Background information on genetic modification of primates
Currently scientists have an arsenal of mouse models available to study the genetic basis of numerous diseases and disorders, some of which are being discovered by deciphering the human genome. Many of these mouse models have been produced through the introduction of new genetic material, or DNA, to the animal and express such diseases as cystic fibrosis, muscular dystrophy and cancer. Although these mouse models have been invaluable in furthering the understanding of the genetic basis of diseases, many of these models do not accurately mimic the symptoms seen in patients.
The intent of this research is to develop and optimize techniques currently used to produce mouse disease models in an animal more closely related to humans, the monkey.
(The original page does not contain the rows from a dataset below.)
(** ** An observed delivery

    The observer's first sample found nothing yet; on its second sample the assertion passed. *)

Definition demo_observation : str := u "observation_" ++ demo_payload.
Definition demo_reconciliation : ObservationReconciliationPlan :=
  {| obp_attempt_id := demo_attempt; obp_scenario_id := demo_scenario; obp_delivery_id := demo_delivery;
     obp_observation_id := demo_observation; obp_assertion_ids := [demo_assertion] |}.
Definition demo_sample (n : N) (status : ObservationStatus) (snapshot : option str) : ObservationRecord :=
  {| rec_record_id := u "record_01ARZ3NDEKTSV4RRFFQ69G5FA" ++ [n]; rec_run_id := demo_run; rec_scenario_id := demo_scenario;
     rec_observation_id := demo_observation; rec_sample_id := u "sample_01ARZ3NDEKTSV4RRFFQ69G5FA" ++ [n]; rec_observer_id := u "probe";
     rec_sample_sequence := Z.of_N n; rec_recorded_at := u "2026-01-01T00:00:00Z"; rec_status := status; rec_event_id := None;
     rec_snapshot_id := snapshot; rec_evidence := []; rec_error := None |}.
Definition demo_fact (state : AssertionState) (result : AssertionResult) : ReconciliationAssertionFact :=
  {| fact_assertion_id := demo_assertion; fact_evaluation_id := u "evaluation_" ++ demo_payload; fact_state := state;
     fact_result := result; fact_observation_id := demo_observation;
     fact_sample_id := u "sample_01ARZ3NDEKTSV4RRFFQ69G5FAB"; fact_snapshot_id := u "snapshot-7" |}.
Definition demo_observed (state : AssertionState) (result : AssertionResult) : ReconciliationEvidence :=
  {| re_observations := [demo_sample 66 Status_OK (Some (u "snapshot-7")); demo_sample 65 Status_PENDING None];
     re_assertions := [demo_fact state result] |}.
Definition demo_capabilities : ObserverCapabilities :=
  {| cap_evidence_types := [Value_BOOLEAN]; cap_evidence_keys := [u "processed"]; cap_read_only := true; cap_idempotent := true;
     cap_max_queries := 64; cap_supports_pending := true; cap_stable_snapshot_ids := true |}.

Example failed_assertion_ambiguous :
  (let! d := (reconcile demo_reconciliation demo_capabilities
     (Supplied (demo_observed Assertion_FAILED Result_FAIL))).1 in Ok (rd_outcome d, rd_reason d))
  = Ok (Outcome_AMBIGUOUS, Reason_ASSERTION_CONTRARY).
Proof. vm_compute. reflexivity. Qed.

Lemma reconcile_decisive_witness :
  exists d, reconcile demo_reconciliation demo_capabilities (Supplied (demo_observed Assertion_PASSED Result_PASS)) = (Ok d, true) /\
    rd_outcome d = Outcome_RECONCILED /\ rd_exit_code d = Exit_PASS /\
    exists e o, Supplied (demo_observed Assertion_PASSED Result_PASS) = Supplied e /\ decisive demo_reconciliation e o.
Proof.
  assert (match (reconcile demo_reconciliation demo_capabilities (Supplied (demo_observed Assertion_PASSED Result_PASS))).1 with
          | Ok d => bool_decide (rd_outcome d = Outcome_RECONCILED) | Raise _ => false end = true)
    as Hrec by (vm_compute; reflexivity).
  pose proof (reconcile_decisive demo_reconciliation demo_capabilities (Supplied (demo_observed Assertion_PASSED Result_PASS))) as H.
  destruct (reconcile _ _ _) as [r contacted]. destruct H as (Hc & [([] & (d & -> & _ & Ho & Hx) & Hiff)|(_ & [=] & _)]).
  - vm_compute; reflexivity.
  - intros e [= <-]. split; repeat constructor; vm_compute; reflexivity.
  - exists d. destruct Hiff as [H _]. destruct (H eq_refl) as [-> Hev].
    split; [reflexivity|]. split; [exact Ho|]. split; [exact Hx|exact Hev].
  - exfalso. simpl in Hrec. rewrite Ho in Hrec. discriminate Hrec.
Defined.
(* ===== verification/AddressText.v ===== *)
(** * Written addresses read back

    The text an address is normalized to reads back as the same address, in both versions; the run of
    zero groups the writer leaves out is the one the reader fills in. *)

From S2P Require Import Prelude Sha256 Text TextLemmas Addresses.

Local Open Scope Z_scope.

Lemma digits_small k n v d : 0 < k -> d ∈ to_digits k n v [] -> 0 <= d < 2 ^ k.
Proof. intros Hk. pose proof (to_digits_digit k Hk n v) as Hf. rewrite list.Forall_forall in Hf. apply Hf. Qed.

(** ** IPv4 *)

Definition octet_ok (d : Z) : bool :=
  bool_decide (parse_octet (str_of_int d) = Some d)
  && negb (existsb (fun c => has_char c (str_of_int d)) [37; 46; 47; 58]%N).

Lemma octets_ok d : 0 <= d < 256 -> octet_ok d = true.
Proof.
  intros Hd. assert (forallb octet_ok (map Z.of_nat (seq 0 256)) = true) as H by (vm_compute; reflexivity).
  rewrite forallb_forall in H. apply H, in_map_iff. exists (Z.to_nat d). split; [lia|]. apply in_seq. lia.
Qed.

Lemma octet_reads d : 0 <= d < 256 -> parse_octet (str_of_int d) = Some d.
Proof. intros [H _]%octets_ok%andb_true_iff. by apply bool_decide_eq_true in H. Qed.

Lemma octet_plain d c : 0 <= d < 256 -> c ∈ [37; 46; 47; 58]%N -> has_char c (str_of_int d) = false.
Proof.
  intros [_ H]%octets_ok%andb_true_iff Hc. apply negb_true_iff in H.
  destruct (has_char c (str_of_int d)) eqn:E; [|done]. rewrite <- H. symmetry. apply existsb_exists.
  exists c. by rewrite <- list_elem_of_In.
Qed.

Lemma format_ipv4_plain v c : c ∈ [37; 47; 58]%N -> has_char c (format_ipv4 v) = false.
Proof.
  intros Hc. apply join_char; [set_solver|]. apply Forall_map, list.Forall_forall. intros d Hd.
  apply octet_plain; [by apply (digits_small 8 4 v)|set_solver].
Qed.

Theorem ipv4_roundtrip v : 0 <= v < 2 ^ 32 -> parse_ipv4 (format_ipv4 v) = Some v.
Proof.
  intros Hv. unfold parse_ipv4. rewrite format_ipv4_plain by set_solver. unfold format_ipv4.
  assert (forall d, d ∈ to_digits 8 4 v [] -> 0 <= d < 256) as Hd by (intros d; by apply digits_small).
  rewrite split_join; [|done|apply Forall_map, list.Forall_forall; intros d Hin; apply octet_plain; [auto|set_solver]].
  rewrite bool_decide_true by done. rewrite mapM_inverse by (intros; apply octet_reads; auto).
  cbn [option_map]. f_equal. by apply (of_to_digits 8).
Qed.
(* ===== verification/AddressClasses.v ===== *)
(** * What the classes of addresses stand for

    Membership in a network is a range of addresses, the tables of [network/addresses.py] decide by
    the leading octets or groups of an address, and an address keeps its class when its normalized
    text is read again. *)

From S2P Require Import Prelude Sha256 Text TextLemmas Addresses AddressText.

Local Open Scope Z_scope.

(** ** Networks as ranges *)

Definition net_size (n : network) : Z := 2 ^ (net_bits n - net_prefix n).
(** No host bit is set, as the constructor of a network demands. *)
Definition net_ok (n : network) : bool :=
  within 0 (net_bits n) (net_prefix n) && (net_address n mod net_size n =? 0)
  && within 0 (2 ^ net_bits n - 1) (net_address n).

Lemma netmask_shift n :
  0 <= net_prefix n <= net_bits n -> netmask n = Z.shiftl (Z.ones (net_prefix n)) (net_bits n - net_prefix n).
Proof.
  intros Hp. unfold netmask. apply Z.bits_inj'. intros i Hi.
  rewrite Z.lxor_spec, Z.shiftr_spec, Z.shiftl_spec by done.
  rewrite !Z.testbit_ones by lia.
  repeat match goal with |- context [(?a <=? ?b)] => destruct (Z.leb_spec a b) end;
    repeat match goal with |- context [(?a <? ?b)] => destruct (Z.ltb_spec a b) end; simpl; try done; lia.
Qed.

Lemma masked v k p : 0 <= k -> 0 <= p -> 0 <= v < 2 ^ (p + k) -> Z.land v (Z.shiftl (Z.ones p) k) = v / 2 ^ k * 2 ^ k.
Proof.
  intros Hk Hp Hv. rewrite <- Z.shiftr_div_pow2, <- Z.shiftl_mul_pow2 by done. apply Z.bits_inj'. intros i Hi.
  rewrite Z.land_spec, !Z.shiftl_spec by done. destruct (Z.lt_ge_cases i k).
  - rewrite !(Z.testbit_neg_r _ (i - k)) by lia. apply andb_false_r.
  - rewrite Z.shiftr_spec by lia. replace (i - k + k) with i by lia. rewrite Z.testbit_ones by lia.
    destruct (Z.lt_ge_cases (i - k) p).
    + rewrite (proj2 (Z.leb_le 0 (i - k))), (proj2 (Z.ltb_lt (i - k) p)) by lia. by rewrite andb_true_r.
    + destruct (Z.eq_dec v 0) as [->|]; [by rewrite Z.bits_0|].
      rewrite (Z.bits_above_log2 v i); [done|lia|]. apply Z.log2_lt_pow2; [lia|].
      apply Z.lt_le_trans with (2 ^ (p + k)); [lia|]. apply Z.pow_le_mono_r; lia.
Qed.

Lemma in_network_range v n :
  net_ok n = true -> 0 <= v < 2 ^ net_bits n ->
  in_network v n = true <-> net_address n <= v < net_address n + net_size n.
Proof.
  unfold net_ok, net_size. intros H Hv. py_bool. destruct H as [Hp Ha]. py_bool. unfold in_network.
  rewrite Z.eqb_eq, netmask_shift, masked by (try lia; replace (net_prefix n + (net_bits n - net_prefix n)) with (net_bits n) by lia; done).
  set (s := 2 ^ (net_bits n - net_prefix n)) in *. assert (0 < s) as Hs by (apply Z.pow_pos_nonneg; lia).
  pose proof (Z.div_mod v s ltac:(lia)). pose proof (Z.mod_pos_bound v s Hs).
  pose proof (Z.div_mod (net_address n) s ltac:(lia)). split.
  - intros Heq. lia.
  - intros Hr. assert (v / s = net_address n / s); [|nia].
    assert (net_address n / s * s <= v < (net_address n / s + 1) * s) as Hb by lia. nia.
Qed.
(* ===== verification/Destination.v ===== *)
(** * The destination policy

    [network/policy.py]: which receiver a run may send to.  A receiver's URL is parsed strictly and
    passed through the gates of its target profile before any name is resolved; the addresses a
    resolver returns are then authorized as a whole.  The results are capabilities: a registry outside
    the objects records how each was minted, and every consumer validates an object against it.

    The codecs of the Unicode tables (normalization forms, lower case and IDNA beyond ASCII) are a
    parameter; on ASCII text they are what the standard library does. *)

From S2P Require Import Prelude Sha256 Text Addresses.

Local Open Scope Z_scope.

Definition MAX_ALLOWED_HOSTS : nat := 64.
Definition MAX_HTTP_PORT : Z := 65535.
Definition MAX_DESTINATION_URL_LENGTH : nat := 4096.
Definition MAX_HOST_LENGTH : nat := 253.
Definition MAX_RESOLVED_ADDRESSES : nat := 64.
Definition MAX_CHALLENGE_PATH_LENGTH : nat := 2048.

Definition _reject {A} (code : PolicyErrorCode) : result A := Raise (DestinationPolicyError code).

(** ** Text *)

Definition is_ascii_text (s : str) : bool := forallb (fun c => (c <? 128)%N) s.
Definition too_long (limit : nat) (s : str) : bool := (limit <? length s)%nat.
Definition unstripped (s : str) : bool := negb (bool_decide (s = strip s)).

(** [needle in text] *)
Fixpoint contains (needle s : str) : bool :=
  bool_decide (take (length needle) s = needle) || match s with [] => false | _ :: rest => contains needle rest end.

(** [text.removesuffix(".")] *)
Definition without_dot (s : str) : str := if bool_decide (List.last s 0%N = 46%N) then removelast s else s.

(** What the code uses of the Unicode database for text outside ASCII. *)
Record UnicodeTables := {
  nfc : str -> str;
  nfkc : str -> str;
  unicode_lower : str -> str;
  idna_to_ascii : str -> option str;
  idna_to_unicode : str -> option str
}.

Section tables.
Context (tables : UnicodeTables).

Definition normalize_nfc (s : str) : str := if is_ascii_text s then s else nfc tables s.
Definition lower (s : str) : str := if is_ascii_text s then ascii_lower s else unicode_lower tables s.

(** [text.encode("idna").decode("ascii")]: an ASCII name is only checked for the length of its labels. *)
Definition idna_encode (s : str) : option str :=
  if is_ascii_text s then
    let labels := split_on 46 s in
    if bool_decide (s = []) then Some []
    else if forallb (fun l => (0 <? length l)%nat && (length l <? 64)%nat) (removelast labels)
         && (length (List.last labels []) <? 64)%nat
    then Some s else None
  else idna_to_ascii tables s.
(** [text.encode("ascii").decode("idna")]: without the ACE prefix, the text itself. *)
Definition idna_decode (s : str) : option str := if contains (u "xn--") s then idna_to_unicode tables s else Some s.

(** ** Hosts *)

Definition _validate_host_text (value : str) : result unit :=
  if bool_decide (value = []) || too_long (S MAX_HOST_LENGTH) value || unstripped value || has_control value
     || existsb (fun c => has_char c value) (u "/\@#?%[]")
  then _reject INVALID_HOST else Ok tt.

Definition _normalize_ipv6_literal (value : str) : result str :=
  match ip_address value with
  | Some (IPv6 v scope) => Ok (ascii_lower (ip_str (IPv6 v scope)))
  | _ => _reject INVALID_HOST
  end.

(** [_NUMERIC_HOST_LABEL] *)
Definition numeric_label (label : str) : bool :=
  (negb (bool_decide (label = [])) && forallb is_decimal label)
  || match label with
     | z :: x :: digits =>
       (z =? 48)%N && ((x =? 120)%N || (x =? 88)%N) && negb (bool_decide (digits = [])) && forallb is_hex_digit digits
     | _ => false
     end.

(** [_ASCII_LABEL] *)
Definition label_char (c : N) : bool := is_lower c || is_decimal c.
Definition ascii_label (label : str) : bool :=
  match label with
  | [] => false
  | c :: _ =>
    label_char c && label_char (List.last label 0%N) && forallb (fun c => label_char c || (c =? 45)%N) label
    && (length label <=? 63)%nat
  end.

Definition _validate_idna_round_trip (source ascii_host : str) : result unit :=
  match idna_decode ascii_host with
  | None => _reject INVALID_HOST
  | Some decoded =>
    match idna_encode decoded with
    | None => _reject INVALID_HOST
    | Some encoded =>
      if negb (bool_decide (ascii_lower encoded = ascii_host)) then _reject INVALID_HOST
      else if negb (is_ascii_text source) && negb (bool_decide (lower decoded = lower source)) then _reject INVALID_HOST
      else Ok tt
    end
  end.

Definition _normalize_dns_hostname (candidate : str) : result str :=
  if forallb numeric_label (split_on 46 candidate) then _reject INVALID_HOST
  else if negb (bool_decide (normalize_nfc candidate = candidate)) then _reject INVALID_HOST
  else
    match idna_encode candidate with
    | None => _reject INVALID_HOST
    | Some encoded =>
      let ascii_host := ascii_lower encoded in
      if too_long MAX_HOST_LENGTH ascii_host then _reject INVALID_HOST
      else if negb (forallb ascii_label (split_on 46 ascii_host)) then _reject INVALID_HOST
      else let! _ := _validate_idna_round_trip candidate ascii_host in Ok ascii_host
    end.

Definition normalize_host (value : str) : result str :=
  let! _ := _validate_host_text value in
  if has_char 58 value then _normalize_ipv6_literal value
  else
    let candidate := without_dot value in
    if bool_decide (candidate = []) || bool_decide (List.last candidate 0%N = 46%N) then _reject INVALID_HOST
    else
      match ip_address candidate with
      | Some (IPv4 v) => Ok (format_ipv4 v)
      | Some (IPv6 _ _) => _reject INVALID_HOST
      | None => _normalize_dns_hostname candidate
      end.

(** ** URLs *)

Inductive TargetProfile := Target_LOOPBACK | Target_PRIVATE_ALLOWLIST | Target_PUBLIC_AUTHORIZED.
#[global] Instance TargetProfile_eq_dec : EqDecision TargetProfile.
Proof. solve_decision. Defined.

Record ParsedDestination := {
  pd_scheme : str; pd_host : str; pd_port : Z; pd_path : str; pd_query : str; pd_literal_address : option str
}.
#[global] Instance ParsedDestination_eq_dec : EqDecision ParsedDestination.
Proof. solve_decision. Defined.

Definition _DEFAULT_PORTS (scheme : str) : option Z :=
  if bool_decide (scheme = u "http") then Some 80 else if bool_decide (scheme = u "https") then Some 443 else None.

Definition _validate_url_text (value : str) : result unit :=
  if bool_decide (value = []) || too_long MAX_DESTINATION_URL_LENGTH value || unstripped value || has_char 92 value
     || has_control value
  then _reject INVALID_URL else Ok tt.

(** The text before [://] and the text after it. *)
Fixpoint scheme_split (s : str) : option (str * str) :=
  match s with
  | [] => None
  | c :: rest =>
    match s with
    | 58%N :: 47%N :: 47%N :: tail => Some ([], tail)
    | _ => option_map (fun p => (c :: p.1, p.2)) (scheme_split rest)
    end
  end.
Once optimized techniques are available to produce genetically modified monkeys, relevant disease models can be produced, which will lead to improved therapies and ultimately cures.
In order to produce a genetically modified monkey, Anthony Chan, Ph.D., and colleagues introduced the GFP gene (green fluorescent protein) to monkey eggs, which expressed a green protein. The GFP gene was used due to the ease in detection, it is commonly used throughout research labs, and it's been proven safe in animal models. After the GFP gene entered the egg, fertilization was accomplished by injecting a single sperm into the egg, known as intracytoplasmic sperm injection (ICSI).
The GFP gene was transmitted to the monkey egg using a neutralized retroviral vector. Most commonly, viruses are associated with illnesses. However, scientists and physicians utilize neutralized vectors to both produce transgenic animals for disease models and use similar viruses to treat diseases in humans. Viruses have the unique ability to introduce DNA into cells, thus scientists take advantage of this ability to introduce genetic information to produce relevant animal models or clinical treatments to patients. These viruses have been modified with no ability to replicate or cause disease.
Chan began with 224 monkey eggs, and while using two versions of the viral vector (each varied in their control switch, also known as a promoter), he chose 40 embryos to transfer to surrogate monkey females, at two embryos per monkey surrogate. From these transfers, five pregnancies were established, consisting of one blighted pregnancy (no fetal development), one set of twins and three single pregnancies.
At approximately halfway through the pregnancy, the twins were unfortunately lost to miscarriage, but each of the three single pregnancies led to healthy offspring, one carrying the GFP reporter gene, who is named ANDi. The name ANDi was chosen due to the method in which the reporter gene (GFP) incorporates into the monkey's DNA. The reporter gene is first copied in a reverse orientation and then is inserted into the monkey's DNA (inserted DNA backward = ANDi). The miscarriages also were carrying the GFP gene.
This work demonstrates that through the use of a modified virus, scientists now can produce genetically modified monkeys to use as improved models of human disease. With the availability of improved animal models, treatments and cures will more quickly move from laboratories to patients.